_RECORDS SHOWN:_
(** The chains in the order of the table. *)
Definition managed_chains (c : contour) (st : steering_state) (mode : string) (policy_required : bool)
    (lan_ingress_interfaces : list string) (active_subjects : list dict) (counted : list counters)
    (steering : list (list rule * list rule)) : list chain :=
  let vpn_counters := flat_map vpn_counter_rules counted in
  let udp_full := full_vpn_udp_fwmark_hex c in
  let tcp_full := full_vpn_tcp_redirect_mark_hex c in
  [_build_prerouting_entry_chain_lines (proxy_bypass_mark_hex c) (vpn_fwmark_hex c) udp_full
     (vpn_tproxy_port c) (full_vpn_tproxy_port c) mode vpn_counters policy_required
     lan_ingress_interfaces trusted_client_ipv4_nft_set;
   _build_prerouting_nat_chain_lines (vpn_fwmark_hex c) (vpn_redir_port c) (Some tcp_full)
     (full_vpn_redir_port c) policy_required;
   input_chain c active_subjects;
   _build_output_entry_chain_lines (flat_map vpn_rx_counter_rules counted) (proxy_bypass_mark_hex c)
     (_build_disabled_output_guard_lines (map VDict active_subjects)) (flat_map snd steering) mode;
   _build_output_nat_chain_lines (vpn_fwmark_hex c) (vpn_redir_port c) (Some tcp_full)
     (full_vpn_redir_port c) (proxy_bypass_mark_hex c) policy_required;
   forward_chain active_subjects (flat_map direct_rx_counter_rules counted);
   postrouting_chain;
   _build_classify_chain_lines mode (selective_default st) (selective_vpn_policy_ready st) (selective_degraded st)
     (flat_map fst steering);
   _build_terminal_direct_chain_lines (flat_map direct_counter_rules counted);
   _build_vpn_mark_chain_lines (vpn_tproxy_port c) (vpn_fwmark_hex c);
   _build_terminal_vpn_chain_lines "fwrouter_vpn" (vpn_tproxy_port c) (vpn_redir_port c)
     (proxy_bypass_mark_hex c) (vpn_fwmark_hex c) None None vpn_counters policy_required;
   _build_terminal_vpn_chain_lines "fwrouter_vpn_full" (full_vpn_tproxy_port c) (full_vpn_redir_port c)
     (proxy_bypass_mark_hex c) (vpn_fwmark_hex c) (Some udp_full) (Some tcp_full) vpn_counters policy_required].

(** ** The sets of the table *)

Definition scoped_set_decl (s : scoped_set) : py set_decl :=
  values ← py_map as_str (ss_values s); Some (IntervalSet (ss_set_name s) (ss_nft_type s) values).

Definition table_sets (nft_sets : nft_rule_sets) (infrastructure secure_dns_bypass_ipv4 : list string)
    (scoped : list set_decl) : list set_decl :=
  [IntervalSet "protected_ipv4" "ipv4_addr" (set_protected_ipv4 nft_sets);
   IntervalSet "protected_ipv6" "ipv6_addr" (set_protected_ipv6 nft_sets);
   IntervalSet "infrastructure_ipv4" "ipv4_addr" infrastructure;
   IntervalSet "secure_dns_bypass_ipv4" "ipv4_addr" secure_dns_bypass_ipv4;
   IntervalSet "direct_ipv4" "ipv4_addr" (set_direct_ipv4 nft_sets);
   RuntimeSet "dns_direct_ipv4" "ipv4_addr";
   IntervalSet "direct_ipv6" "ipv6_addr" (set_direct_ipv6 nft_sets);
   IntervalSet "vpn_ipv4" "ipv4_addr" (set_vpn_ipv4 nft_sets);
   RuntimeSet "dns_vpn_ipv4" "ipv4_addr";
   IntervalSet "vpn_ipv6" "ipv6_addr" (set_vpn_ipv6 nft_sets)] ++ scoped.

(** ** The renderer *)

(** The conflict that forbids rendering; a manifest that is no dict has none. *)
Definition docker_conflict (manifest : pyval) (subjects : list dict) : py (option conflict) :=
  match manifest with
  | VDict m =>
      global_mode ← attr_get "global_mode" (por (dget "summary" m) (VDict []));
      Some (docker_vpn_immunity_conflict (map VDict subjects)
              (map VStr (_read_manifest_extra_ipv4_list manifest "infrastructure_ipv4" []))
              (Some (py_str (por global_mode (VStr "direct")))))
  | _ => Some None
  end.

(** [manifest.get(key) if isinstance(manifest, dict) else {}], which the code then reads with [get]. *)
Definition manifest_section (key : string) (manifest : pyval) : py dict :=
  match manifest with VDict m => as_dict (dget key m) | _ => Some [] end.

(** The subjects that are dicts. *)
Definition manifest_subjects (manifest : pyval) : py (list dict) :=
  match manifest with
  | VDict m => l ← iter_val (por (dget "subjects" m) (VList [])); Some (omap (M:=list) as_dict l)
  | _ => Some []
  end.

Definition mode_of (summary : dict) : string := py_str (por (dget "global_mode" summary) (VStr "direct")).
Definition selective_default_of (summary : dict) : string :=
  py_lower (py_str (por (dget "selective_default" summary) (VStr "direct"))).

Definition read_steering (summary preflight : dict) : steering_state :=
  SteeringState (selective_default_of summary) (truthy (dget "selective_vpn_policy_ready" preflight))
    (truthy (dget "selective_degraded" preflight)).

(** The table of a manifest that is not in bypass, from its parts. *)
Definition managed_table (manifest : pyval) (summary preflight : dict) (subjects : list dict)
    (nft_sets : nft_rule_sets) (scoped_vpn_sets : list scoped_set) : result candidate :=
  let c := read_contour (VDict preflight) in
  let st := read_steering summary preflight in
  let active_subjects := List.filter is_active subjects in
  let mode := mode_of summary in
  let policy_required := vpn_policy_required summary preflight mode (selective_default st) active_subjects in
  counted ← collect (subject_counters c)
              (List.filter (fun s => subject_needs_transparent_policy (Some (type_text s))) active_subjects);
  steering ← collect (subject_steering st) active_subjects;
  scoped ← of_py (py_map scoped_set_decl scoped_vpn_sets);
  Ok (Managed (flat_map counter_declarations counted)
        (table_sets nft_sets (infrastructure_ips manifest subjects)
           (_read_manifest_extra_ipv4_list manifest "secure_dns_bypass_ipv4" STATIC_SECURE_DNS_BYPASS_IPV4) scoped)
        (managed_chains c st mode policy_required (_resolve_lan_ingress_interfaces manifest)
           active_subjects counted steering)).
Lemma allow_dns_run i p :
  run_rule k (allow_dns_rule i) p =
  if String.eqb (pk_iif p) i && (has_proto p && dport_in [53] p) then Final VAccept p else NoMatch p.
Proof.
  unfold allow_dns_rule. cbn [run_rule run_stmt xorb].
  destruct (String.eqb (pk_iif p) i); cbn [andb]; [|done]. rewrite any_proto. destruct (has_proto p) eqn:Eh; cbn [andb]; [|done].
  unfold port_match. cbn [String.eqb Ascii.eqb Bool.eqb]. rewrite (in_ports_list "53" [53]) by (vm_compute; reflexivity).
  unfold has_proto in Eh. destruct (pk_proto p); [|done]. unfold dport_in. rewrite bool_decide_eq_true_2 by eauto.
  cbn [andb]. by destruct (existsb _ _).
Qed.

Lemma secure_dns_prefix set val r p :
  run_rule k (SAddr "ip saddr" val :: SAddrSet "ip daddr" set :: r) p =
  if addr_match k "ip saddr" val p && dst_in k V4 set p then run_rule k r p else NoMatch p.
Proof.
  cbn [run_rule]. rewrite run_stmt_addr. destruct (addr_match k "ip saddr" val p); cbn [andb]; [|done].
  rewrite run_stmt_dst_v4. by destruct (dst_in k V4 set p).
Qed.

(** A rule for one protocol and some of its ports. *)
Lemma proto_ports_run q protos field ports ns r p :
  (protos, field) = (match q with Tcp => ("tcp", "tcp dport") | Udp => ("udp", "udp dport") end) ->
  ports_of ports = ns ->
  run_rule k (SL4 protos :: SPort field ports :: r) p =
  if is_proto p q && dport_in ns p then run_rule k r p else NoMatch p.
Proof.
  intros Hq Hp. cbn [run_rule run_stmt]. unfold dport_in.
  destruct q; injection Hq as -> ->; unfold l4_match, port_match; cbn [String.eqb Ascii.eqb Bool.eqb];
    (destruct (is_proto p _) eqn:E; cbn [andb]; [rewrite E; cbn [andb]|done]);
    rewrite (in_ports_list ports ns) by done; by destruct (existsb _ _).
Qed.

_WORK INSTRUCTION:_
Using the data above, reproduce exactly the lines between those holding "Lemma allow_dns_run i" and "unfold port_match. cbn", inclusive, and no others.

_SOLUTION BELOW:_
Lemma allow_dns_run i p :
  run_rule k (allow_dns_rule i) p =
  if String.eqb (pk_iif p) i && (has_proto p && dport_in [53] p) then Final VAccept p else NoMatch p.
Proof.
  unfold allow_dns_rule. cbn [run_rule run_stmt xorb].
  destruct (String.eqb (pk_iif p) i); cbn [andb]; [|done]. rewrite any_proto. destruct (has_proto p) eqn:Eh; cbn [andb]; [|done].
  unfold port_match. cbn [String.eqb Ascii.eqb Bool.eqb]. rewrite (in_ports_list "53" [53]) by (vm_compute; reflexivity).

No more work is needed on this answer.